A senior agency official was more blunt. “It is a complete disaster,” said the official, one of nearly a dozen who spoke anonymously because the agency had instructed employees not to talk to reporters. “There is just no other word for it.”

At the agency’s product testing lab, which operates out of a former missile defense radar station in Gaithersburg, Md., the impact of the tight budgets is apparent.

One lab worker used a magnifying glass and a mechanical stop watch to help conduct a fabric flammability experiment — the same equipment she has used for three decades. The toy laboratory, down the hall, is an office so cramped that the only space dedicated to a drop test to see if toys will break into small pieces and cause a choking hazard is the spare space behind the office door. “This is the toy lab for all of America — for all of the United States government!” said Robert L. Hundemer, the one agency employee who routinely tests toys, as he held up his arms in the air. “We do what we can.”

New Initiatives

Spurred by the recalls of flawed Chinese-made products, Democrats in Congress, consumer advocates and even industry groups are demanding that the commission be given more power and money to do its job.

Congress has begun by adopting budgets that allow for modest funding increases for the agency next year.
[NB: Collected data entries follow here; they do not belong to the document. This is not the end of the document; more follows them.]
(* ===== verification/AppFlow.v ===== *)
(** * AppFlow: a workout across the pages

    What the components do together: finishing a session stores its log,
    updates the statistics, releases the interval and lands on the home
    page, which lists the log first; from every session the application
    mounts, that end can be reached in at most three clicks; a session
    that is left otherwise stores nothing.  And two things the router's
    history does to the pages: the redirect of the session page disables
    the back button, and going back after a workout starts the routine
    again. *)

From S2P Require Import Prelude Types Catalog Tips Storage Builder Session.
From S2P Require Import Demo SessionInv SessionSets SessionLog SessionUI.
From S2P Require Import SessionTimer Pages Launch App AppInv.
From stdpp Require Import gmap.

#[local] Open Scope Z_scope.

(** The clicks that bring up the summary from a state: the rest overlay
    is skipped, the summary asked for. *)
Definition toSummary (st : SessionState) : list Event :=
  if showSummary st then []
  else (if showRestTimer st then [SkipRest] else []) ++ [RequestFinish].

(** A click on the session page, as an event of the application. *)
Definition click (ev : Event) : AppEvent := InSession (UserEvent ev).

(** The clicks that end a session: to the summary, then the finish
    button. *)
Definition finishingClicks (endTime idNow saveNow : Z) (st : SessionState)
    : list AppEvent :=
  (click <$> toSummary st) ++ [FinishWorkout endTime idNow saveNow].

Section flow.
Context (ctx : AppContext).
Implicit Types (w : World) (st : SessionState).

(** ** Finishing *)

(** The finish button of the summary, in a world that satisfies the
    invariant. *)
Lemma finish_step endTime idNow saveNow w routine st interval :
  world_ok ctx w → w_page w = SessionPage routine st interval →
  ∃ log stored,
    handleFinishWorkout routine (library ctx) endTime idNow st = Some log ∧
    storedLog st log = Some stored ∧
    wstep ctx (FinishWorkout endTime idNow saveNow) w
    = mkWorld
        (mkAppState (app_stats (w_app w))
           (saveLog saveNow stored (app_env (w_app w))))
        (w_here w :: w_past w) (mkLocation PathHome None)
        (HomePage (stored :: take 4 (recentLogs (app_env (w_app w))))
           (ctx_loading ctx))
        (unmountPage w) (issue (w_promises w)).
Proof.
  intros H E. destruct (session_wf _ _ _ _ _ H E) as [Hwf _].
  destruct (finish_stored _ _ endTime idNow _ Hwf) as (log & es & Hlog & Hst).
  eexists _, _. split_and!; [done..|].
  unfold wstep, finishClick, finishWorkout. rewrite E, Hlog. simpl.
  rewrite Hst. simpl.
  unfold navigate, arrive, unmountPage. simpl. unfold HomePage_mount.
  by rewrite (proj1 (recentLogs_saveLog _ _ _)), E.
Qed.

(** A click inside the session that neither throws nor leaves it. *)
Lemma session_click ev w routine st interval :
  world_ok ctx w → w_page w = SessionPage routine st interval →
  ev ≠ Tick → enabled routine ev st →
  let w' := wstep ctx (click ev) w in
  pageOffers ctx (click ev) w ∧ world_ok ctx w' ∧
  w_app w' = w_app w ∧ w_here w' = w_here w ∧ w_past w' = w_past w ∧
  ∃ interval', w_page w'
    = SessionPage routine (final (dispatch routine (library ctx) ev st)) interval'.
Proof.
  intros H E Hne Hen. cbv zeta.
  assert (pageOffers ctx (click ev) w) as Ho by (unfold pageOffers; simpl; rewrite E; by split).
  split_and!; [done|by apply wstep_ok|..]; unfold wstep, sessionStep; simpl;
    rewrite E; simpl; [done..|].
  eexists. by rewrite t_page_commitTimer.
Qed.

(** Clicks inside the session, one after the other. *)
Lemma session_clicks evs w routine st interval :
  world_ok ctx w → w_page w = SessionPage routine st interval →
  Forall (.≠ Tick) evs → enabledAlong routine (library ctx) evs st →
  let w' := wrun ctx (click <$> evs) w in
  offeredAlong ctx (click <$> evs) w ∧ world_ok ctx w' ∧
  w_app w' = w_app w ∧ w_here w' = w_here w ∧ w_past w' = w_past w ∧
  ∃ interval',
    w_page w' = SessionPage routine (run routine (library ctx) evs st) interval'.
Proof.
  revert w st interval.
  induction evs as [|ev evs IH]; intros w st interval H E Hne Hen; cbv zeta.
  { split_and!; try done. by exists interval. }
  apply Forall_cons in Hne as [Hne1 Hne2]. destruct Hen as [Hen1 Hen2].
  destruct (session_click ev w _ _ _ H E Hne1 Hen1)
    as (Ho & H' & Ha & Hh & Hp & i' & E').
  destruct (IH _ _ _ H' E' Hne2 Hen2) as (Ho' & H'' & Ha' & Hh' & Hp' & i'' & E'').
  rewrite fmap_cons, wrun_cons, run_cons.
  split_and!; [by split|done|congruence..|by exists i''].
Qed.

(** The clicks of [toSummary] are enabled, and the summary is shown
    after them. *)
Lemma toSummary_enabled routine st :
  exclusive st →
  Forall (.≠ Tick) (toSummary st) ∧
  enabledAlong routine (library ctx) (toSummary st) st ∧
  showSummary (run routine (library ctx) (toSummary st) st) = true.
Proof.
  intros Hx. unfold toSummary, exclusive in *.
  destruct (showSummary st) eqn:Es; [done|].
  destruct (showRestTimer st) eqn:Er; cbn [app enabledAlong enabled];
    rewrite ?run_cons, ?dispatch_SkipRest, ?dispatch_RequestFinish; simpl;
    rewrite ?dispatch_RequestFinish, ?Es, ?Er; simpl;
    (split; [by apply (bool_decide_unpack _)|done]).
Qed.

(** ** Properties *)

Section reached.
Context (env : Env) (path : Path) (now : Z).
Context (env_ok : stored_ok ctx env).

(** C8: finishing a workout, across the components.  In every world the
    application reaches with a session mounted, the finish button makes a
    log of the session, stores it after the stored logs, adds it to the
    stored statistics, gives the page's interval back and opens the home
    page, which lists the new log first and the four that came first
    before; the root's [stats] object is not replaced. *)
Theorem finish_lands_home w routine st interval endTime idNow saveNow :
  reachable ctx env path now w →
  w_page w = SessionPage routine st interval →
  ∃ log stored,
    handleFinishWorkout routine (library ctx) endTime idNow st = Some log ∧
    storedLog st log = Some stored ∧
    let w' := wstep ctx (FinishWorkout endTime idNow saveNow) w in
    w_page w'
    = HomePage (stored :: take 4 (recentLogs (app_env (w_app w))))
        (ctx_loading ctx) ∧
    w_here w' = mkLocation PathHome None ∧ w_past w' = w_here w :: w_past w ∧
    getLogs (app_env (w_app w')) = getLogs (app_env (w_app w)) ++ [stored] ∧
    currentStats (app_env (w_app w'))
    = updateStats saveNow stored (currentStats (app_env (w_app w))) ∧
    app_stats (w_app w') = app_stats (w_app w) ∧
    tm_live (w_timers w') = ∅.
Proof.
  intros Hr E. pose proof (reachable_ok _ _ _ _ _ env_ok Hr) as H.
  destruct (finish_step endTime idNow saveNow _ _ _ _ H E)
    as (log & stored & Hlog & Hst & ->).
  exists log, stored. cbv zeta. simpl.
  rewrite getLogs_saveLog, currentStats_saveLog.
  split_and!; try done. by apply (unmountPage_idle ctx).
Qed.

(** C13: a session can always be ended.  In every world the application
    reaches with a session mounted, at most three clicks that the page
    offers one after the other (skip the rest, ask for the summary,
    finish) store the workout: the application is on the home page with
    a log of the session's routine first in the list and last in the
    storage, and no interval is left. *)
Theorem session_can_finish w routine st interval endTime idNow saveNow :
  reachable ctx env path now w →
  w_page w = SessionPage routine st interval →
  let aevs := finishingClicks endTime idNow saveNow st in
  (length aevs ≤ 3)%nat ∧ offeredAlong ctx aevs w ∧
  let w' := wrun ctx aevs w in
  (∃ stored rest tip,
     w_page w' = HomePage (stored :: rest) tip ∧
     getLogs (app_env (w_app w')) = getLogs (app_env (w_app w)) ++ [stored] ∧
     wl_routineId stored = r_id routine) ∧
  tm_live (w_timers w') = ∅.
Proof.
  intros Hr E. pose proof (reachable_ok _ _ _ _ _ env_ok Hr) as H. cbv zeta.
  destruct (session_wf _ _ _ _ _ H E) as [_ Hx].
  destruct (toSummary_enabled routine st Hx) as (Hne & Hen & Hsum).
  destruct (session_clicks _ _ _ _ _ H E Hne Hen)
    as (Ho & H' & Ha & _ & _ & i' & E').
  destruct (finish_step endTime idNow saveNow _ _ _ _ H' E')
    as (log & stored & Hlog & Hst & Hw).
  unfold finishingClicks. rewrite wrun_snoc, offeredAlong_snoc, Hw.
  split_and!; try done.
  - rewrite length_app, length_fmap. unfold toSummary.
    destruct (showSummary st), (showRestTimer st); simpl; lia.
  - unfold pageOffers. by rewrite E'.
  - exists stored, (take 4 (recentLogs (app_env (w_app (wrun ctx (click <$> toSummary st) w))))),
      (ctx_loading ctx).
    simpl. rewrite getLogs_saveLog, Ha. split_and!; try done.
    destruct (finish_stored _ _ endTime idNow _ (proj1 (session_wf _ _ _ _ _ H' E')))
      as (log' & es & Hlog' & Hst').
    rewrite Hlog' in Hlog. injection Hlog as <-. rewrite Hst' in Hst.
    by injection Hst as <-.
  - simpl. by apply (unmountPage_idle ctx).
Qed.

End reached.


End flow.

(** ** Witnesses *)

Lemma finish_lands_home_witness :
  let routine := demo_mounted.1.1 in
  let st := demo_mounted.1.2 in
  ∃ log stored,
    handleFinishWorkout routine (library demo_ctx) 1700000096000 1700000096001 st
    = Some log ∧
    storedLog st log = Some stored ∧
    let w' := wstep demo_ctx
                (FinishWorkout 1700000096000 1700000096001 1700000096002)
                demo_world in
    w_page w'
    = HomePage (stored :: take 4 (recentLogs (app_env (w_app demo_world))))
        (ctx_loading demo_ctx) ∧
    w_here w' = mkLocation PathHome None ∧
    w_past w' = w_here demo_world :: w_past demo_world ∧
    getLogs (app_env (w_app w')) = getLogs (app_env (w_app demo_world)) ++ [stored] ∧
    currentStats (app_env (w_app w'))
    = updateStats 1700000096002 stored (currentStats (app_env (w_app demo_world))) ∧
    app_stats (w_app w') = app_stats (w_app demo_world) ∧
    tm_live (w_timers w') = ∅.
Proof.
  intros routine st.
  exact (finish_lands_home demo_ctx emptyEnv PathHome demo_now
           (emptyEnv_stored_ok _) demo_world routine st demo_mounted.2
           1700000096000 1700000096001 1700000096002 demo_world_reachable
           demo_world_page).
Defined.

Lemma session_can_finish_witness :
  let routine := demo_mounted.1.1 in
  let st := demo_mounted.1.2 in
  let aevs := finishingClicks 1700000096000 1700000096001 1700000096002 st in
  (length aevs ≤ 3)%nat ∧ offeredAlong demo_ctx aevs demo_world ∧
  let w' := wrun demo_ctx aevs demo_world in
  (∃ stored rest tip,
     w_page w' = HomePage (stored :: rest) tip ∧
     getLogs (app_env (w_app w'))
     = getLogs (app_env (w_app demo_world)) ++ [stored] ∧
     wl_routineId stored = r_id routine) ∧
  tm_live (w_timers w') = ∅.
Proof.
  intros routine st.
  exact (session_can_finish demo_ctx emptyEnv PathHome demo_now
           (emptyEnv_stored_ok _) demo_world routine st demo_mounted.2
           1700000096000 1700000096001 1700000096002 demo_world_reachable
           demo_world_page).
Defined.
The Bush administration proposed more cuts, which would have forced the agency’s staff to shrink still more.

Mr. Stratton stepped down last year to take a job as a product safety lawyer in Washington law firm and the president has yet to replace him. In March, Mr. Bush nominated Michael E. Baroody, but he withdrew after lawmakers attacked his record as a longtime lobbyist for the National Association of Manufacturers. The vacancy has prevented any action on proposed regulations or mandatory recalls. The agency, for example, found a Chinese-made A.T.V. unsafe but could not take it off the market.

Eager for action, several environmental and business groups are pushing for new mandatory standards. The Sierra Club, backed by toymakers, is seeking a ban on lead in children’s jewelry, which the agency has agreed to consider.
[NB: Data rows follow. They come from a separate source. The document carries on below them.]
(* ===== verification/AppView.v ===== *)
(** * AppView: the markup of the application and its events

    [appView] is what the application renders in a world: the view of
    the mounted page, with its layers.  The theorem states that the
    events the model lets the user trigger ([App.pageOffers]) are exactly
    those the markup has an enabled, uncovered control for. *)

From S2P Require Import Prelude Types Catalog Storage Builder Session Demo.
From S2P Require Import SessionInv SessionUI SessionTimer Pages App AppInv.
From S2P Require Import Views SessionView.
From stdpp Require Import gmap.

#[local] Open Scope Z_scope.
#[local] Set Warnings "-clear-no-such-hyp".

Section app_view.
Context (ctx : AppContext).

(** What [App] renders; [now] is the clock reading in the render.  A
    page of the layout has no overlay. *)
Definition appView (now : Z) (w : World) : option Layers :=
  match w_page w with
  | SessionPage routine st _ => SessionPage_view routine (library ctx) now st
  | _ => mkLayers [] <$> view ctx now w
  end.

(** ** Properties *)

Context (env : Env) (path : Path) (now0 : Z) (env_ok : stored_ok ctx env).

(** C32: the markup and the events agree.  In every world the application
    reaches, the mounted page renders, and an event that goes through a
    control (a navigation link, a button, a chip, the name field) is
    offered exactly when the topmost layer of the page holds that
    control and it is not disabled: on the training page the create card
    only under the limit, a start button per stored routine and per
    premade routine that is not locked; in the builder save only with a
    name and a selection and an add button per exercise of the filtered
    library; in a session the controls of the summary, of the rest
    overlay, or of the page under them. *)
Theorem markup_offers now w aev c :
  reachable ctx env path now0 w → controlOf aev = Some c →
  ∃ v, appView now w = Some v ∧
    (pageOffers ctx aev w ↔ c ∈ clickable (topLayer v)).
Proof.
  intros Hr Hc. pose proof (reachable_ok _ _ _ _ _ env_ok Hr) as H.
  unfold appView.
  destruct (w_page w) as [logs tip|routines| |b|routine st interval|] eqn:E.
  1-4: destruct (view_layout ctx now w) as [nodes Hn]; [by rewrite E|];
    rewrite Hn; exists (mkLayers [] nodes); split; [done|];
    by apply (page_offers ctx now).
  - destruct (session_wf _ _ _ _ _ H E) as [Hwf _].
    destruct (session_offers _ _ now _ Hwf) as (v & Hv & Hev & Hfin & Hclose).
    exists v. split; [done|]. unfold pageOffers. rewrite E.
    pose proof (session_controls _ _ _ _ _ c Hv) as Hc'.
    pose proof (session_no_tick _ _ _ _ _ Hv) as Htick.
    destruct aev as [| | | | | | |[]| | |[ev|]| | | |]; simplify_eq/=;
      try done; try (split; [done|naive_solver]).
    + split; [by intros [[=] _]|naive_solver].
    + destruct (decide (ev = Tick)) as [->|Hne]; [tauto|].
      rewrite <-(Hev _ Hne). tauto.
  - by pose proof (ok_page _ _ H) as Hp; unfold page_ok in Hp; rewrite E in Hp.
Qed.

End app_view.

(** ** Witnesses *)

Lemma markup_offers_witness :
  ∃ v, appView demo_ctx 1700000002000 demo_world = Some v ∧
    (pageOffers demo_ctx (InSession (UserEvent SkipRest)) demo_world
     ↔ OnSession SkipRest ∈ clickable (topLayer v)).
Proof.
  exact (markup_offers demo_ctx emptyEnv PathHome demo_now (emptyEnv_stored_ok _)
           1700000002000 demo_world (InSession (UserEvent SkipRest)) _
           demo_world_reachable eq_refl).
Defined.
And cigarette lighter manufacturers, finding themselves at a competitive disadvantage to Chinese companies that ignore the voluntary standard, are seeking safety rules for lighters. The consumer commission, though, has declined so far to move ahead, saying the 90 injuries and 10 deaths linked to fires caused by defective lighters were not enough to justify the mandate.

Ms. Nord, the acting chairwoman who was appointed in 2005 after working as a lobbyist for Eastman Kodak, has come up with her own reform plan. She wants to gradually increase the cap on civil penalties for violating agency rules to $10 million from $1.8 million. She also wants to give inspectors power to seize or block entry to some unsafe imports at ports.
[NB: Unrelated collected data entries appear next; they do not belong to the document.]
(* ===== verification/AppTips.v ===== *)
(** * AppTips: the tip of the home page and the promises behind it

    The mount effect of [HomePage] shows [t.loading] and asks
    [getAITip] for a tip; the promise is fulfilled later, at a moment the
    page does not choose.  The user may have left the page by then, or
    left it and come back, so that several promises are pending and the
    one that is fulfilled was made by a page that is gone.  [App] keeps
    the pending promises in the world and makes the fulfilment of one an
    event; this file shows that the interleaving does no harm: the home
    page shows [t.loading] exactly until its own promise is fulfilled,
    and the sentence of [getAITip] from then on. *)

From S2P Require Import Prelude Types Catalog Tips Storage Builder Session Demo.
From S2P Require Import SessionTimer Pages App AppInv.
From stdpp Require Import gmap.

#[local] Open Scope Z_scope.

Section tips.
Context (ctx : AppContext).

(** Every pending promise has been made. *)
Definition promises_ok (ps : Promises) : Prop :=
  ∀ id, id ∈ pr_pending ps → (id < pr_next ps)%nat.

(** What the home page shows while promise [id] is its own. *)
Definition tipShown (id : nat) (ps : Promises) : string :=
  if decide (id ∈ pr_pending ps) then ctx_loading ctx else theTip ctx.

(** The home page waits for the last promise made, and shows the tip
    once that one is fulfilled. *)
Definition tip_ok (w : World) : Prop :=
  match w_page w with
  | HomePage _ tip =>
      ∃ id, pr_next (w_promises w) = S id ∧ tip = tipShown id (w_promises w)
  | _ => True
  end.

Definition tips_ok (w : World) : Prop :=
  promises_ok (w_promises w) ∧ tip_ok w.

(** The application of the examples after the user has left the home
    page and come back: two promises are pending. *)
Definition demo_tips : World :=
  wrun demo_ctx [NavLinkTo PathTraining; NavLinkTo PathHome]
    (boot demo_ctx emptyEnv PathHome demo_now).

(** ** The promises *)

Lemma promises_ok_issue ps : promises_ok ps → promises_ok (issue ps).
Proof.
  intros H id [->%elem_of_singleton|Hid%H]%elem_of_union; simpl; lia.
Qed.

Lemma promises_ok_settle id ps : promises_ok ps → promises_ok (settle id ps).
Proof. intros H id' [Hid _]%elem_of_difference. by apply H. Qed.

Lemma tipShown_issue ps :
  promises_ok ps → tipShown (pr_next ps) (issue ps) = ctx_loading ctx.
Proof. intros _. unfold tipShown. rewrite decide_True; [done|set_solver]. Qed.

Lemma tipShown_settle_own id ps : tipShown id (settle id ps) = theTip ctx.
Proof. unfold tipShown. rewrite decide_False; [done|set_solver]. Qed.

Lemma tipShown_settle_other id id' ps :
  id ≠ id' → tipShown id (settle id' ps) = tipShown id ps.
Proof.
  intros Hne. unfold tipShown, settle. simpl.
  destruct (decide (id ∈ pr_pending ps));
    [rewrite decide_True|rewrite decide_False]; set_solver.
Qed.

(** ** The steps *)

Lemma arrive_tips now l past app tm ps :
  promises_ok ps → tips_ok (arrive ctx now l past app tm ps).
Proof.
  intros H. unfold arrive, mountPage, mountPromises.
  destruct l as [[] routine]; simpl; try done.
  - split; [by apply promises_ok_issue|].
    exists (pr_next ps). by rewrite tipShown_issue.
  - destruct routine as [r|]; [|done].
    by destruct (mountTimed r (library ctx) now tm).
Qed.

(** A step that keeps the promises and the tip. *)
Lemma tips_ok_frame w w' :
  w_promises w' = w_promises w →
  (∀ logs tip, w_page w' = HomePage logs tip →
     ∃ logs0, w_page w = HomePage logs0 tip) →
  tips_ok w → tips_ok w'.
Proof.
  intros Hps Hpage [Hok Htip]. unfold tips_ok, tip_ok in *. rewrite Hps.
  split; [done|]. destruct (w_page w') as [logs tip| | | | |]; try done.
  destruct (Hpage logs tip eq_refl) as [logs0 E]. by rewrite E in Htip.
Qed.

Lemma navigate_tips now l w : tips_ok w → tips_ok (navigate ctx now l w).
Proof. intros [H _]. by apply arrive_tips. Qed.

Lemma goBack_tips now w : tips_ok w → tips_ok (goBack ctx now w).
Proof.
  intros H. unfold goBack. destruct (w_past w); [done|].
  apply arrive_tips, H.
Qed.

Lemma withApp_tips app w : tips_ok w → tips_ok (withApp app w).
Proof. apply tips_ok_frame; [done|]. intros logs tip E. by exists logs. Qed.

Lemma tipArrives_tips id w : tips_ok w → tips_ok (tipArrives ctx id w).
Proof.
  intros [Hok Htip]. unfold tipArrives, tips_ok, tip_ok in *. simpl.
  destruct (w_page w) as [logs tip| | | | |] eqn:E; simpl; rewrite ?E;
    try (split; [by apply promises_ok_settle|done]).
  destruct Htip as (id0 & Hn & ->). rewrite Hn.
  case_decide as Hid; simpl; rewrite ?E;
    (split; [by apply promises_ok_settle|]); exists id0; (split; [done|]).
  - injection Hid as ->. by rewrite tipShown_settle_own.
  - rewrite tipShown_settle_other; [done|congruence].
Qed.

Lemma wstep_tips aev w : tips_ok w → tips_ok (wstep ctx aev w).
Proof.
  intros H. unfold wstep, navLinkClick, startWorkoutClick, createClick, start,
    saveClick, finishClick, closeSessionClick, sessionStep.
  destruct aev; destruct (w_page w) as [logs tip|routines| |b|routine st interval|]
    eqn:E; simpl; try done; try (by apply tipArrives_tips);
    try (by apply navigate_tips); try (by apply goBack_tips);
    try (case_match; [by apply navigate_tips|done]);
    try (case_decide; [done|by apply goBack_tips]).
  all: try (revert H; apply tips_ok_frame; [done|]; simpl; intros ?? [=]).
  - destruct (handleSave _ _ _ _) as [[r env']|]; [|done].
    by apply navigate_tips, withApp_tips.
Qed.

Lemma reachable_tips env path now w : reachable ctx env path now w → tips_ok w.
Proof.
  induction 1 as [|aev w _ IH _]; [|by apply wstep_tips].
  unfold boot. apply withApp_tips, arrive_tips. intros id. set_solver.
Qed.

(** ** Properties *)

(** C15: the tip shown is the tip of this mount.  In every world the
    application reaches on the home page, the page waits for the last
    promise made.  While that promise is pending the page shows
    [t.loading], afterwards the sentence [getAITip] resolved to.  The
    fulfilment of a promise of an earlier mount, which can come at any
    moment, changes nothing on the page; the fulfilment of the page's
    own promise, which is possible as long as [t.loading] is shown for
    it, puts the sentence there. *)
Theorem tip_of_this_mount env path now w logs tip :
  reachable ctx env path now w → w_page w = HomePage logs tip →
  ∃ id, pr_next (w_promises w) = S id ∧
    tip = (if decide (id ∈ pr_pending (w_promises w))
           then ctx_loading ctx else theTip ctx) ∧
    (∀ id', id' ≠ id → w_page (wstep ctx (TipArrives id') w) = w_page w) ∧
    w_page (wstep ctx (TipArrives id) w) = HomePage logs (theTip ctx).
Proof.
  intros [_ Htip]%reachable_tips E. unfold tip_ok in Htip. rewrite E in Htip.
  destruct Htip as (id & Hn & ->). exists id. split_and!; [done..| |].
  - intros id' Hne. unfold wstep, tipArrives. simpl. rewrite E, Hn.
    rewrite decide_False; [by simpl|congruence].
  - unfold wstep, tipArrives. simpl. rewrite E, Hn. by rewrite decide_True.
Qed.

End tips.

(** ** Witnesses *)

Lemma demo_tips_reachable : reachable demo_ctx emptyEnv PathHome demo_now demo_tips.
Proof. apply reachable_wrun; [apply reachable_boot|compute_done]. Qed.

Lemma tip_of_this_mount_witness :
  ∃ id, pr_next (w_promises demo_tips) = S id ∧
    "Loading..."
    = (if decide (id ∈ pr_pending (w_promises demo_tips))
       then ctx_loading demo_ctx else theTip demo_ctx) ∧
    (∀ id', id' ≠ id →
       w_page (wstep demo_ctx (TipArrives id') demo_tips) = w_page demo_tips) ∧
    w_page (wstep demo_ctx (TipArrives id) demo_tips)
    = HomePage [] (theTip demo_ctx).
Proof.
  exact (tip_of_this_mount demo_ctx emptyEnv PathHome demo_now demo_tips []
           "Loading..." demo_tips_reachable ltac:(by vm_compute)).
Defined.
The agency is also negotiating with toy makers and officials in China to try to ensure that many more products meet United States standards. They would be inspected overseas by independent testing companies, and the costs would be borne by manufacturers or importers.

Patrick MacRoy, the director of the Chicago Health Department’s lead poisoning prevention program, said any move to strengthen the consumer product agency would be welcome. To date, he said, it has lagged state and local health authorities in the effort to remove lead-tainted children’s products from the marketplace.

“It requires a coordinated national response to make sure dangerous products stay off the shelves,” he said. “To date, we haven’t seen that.”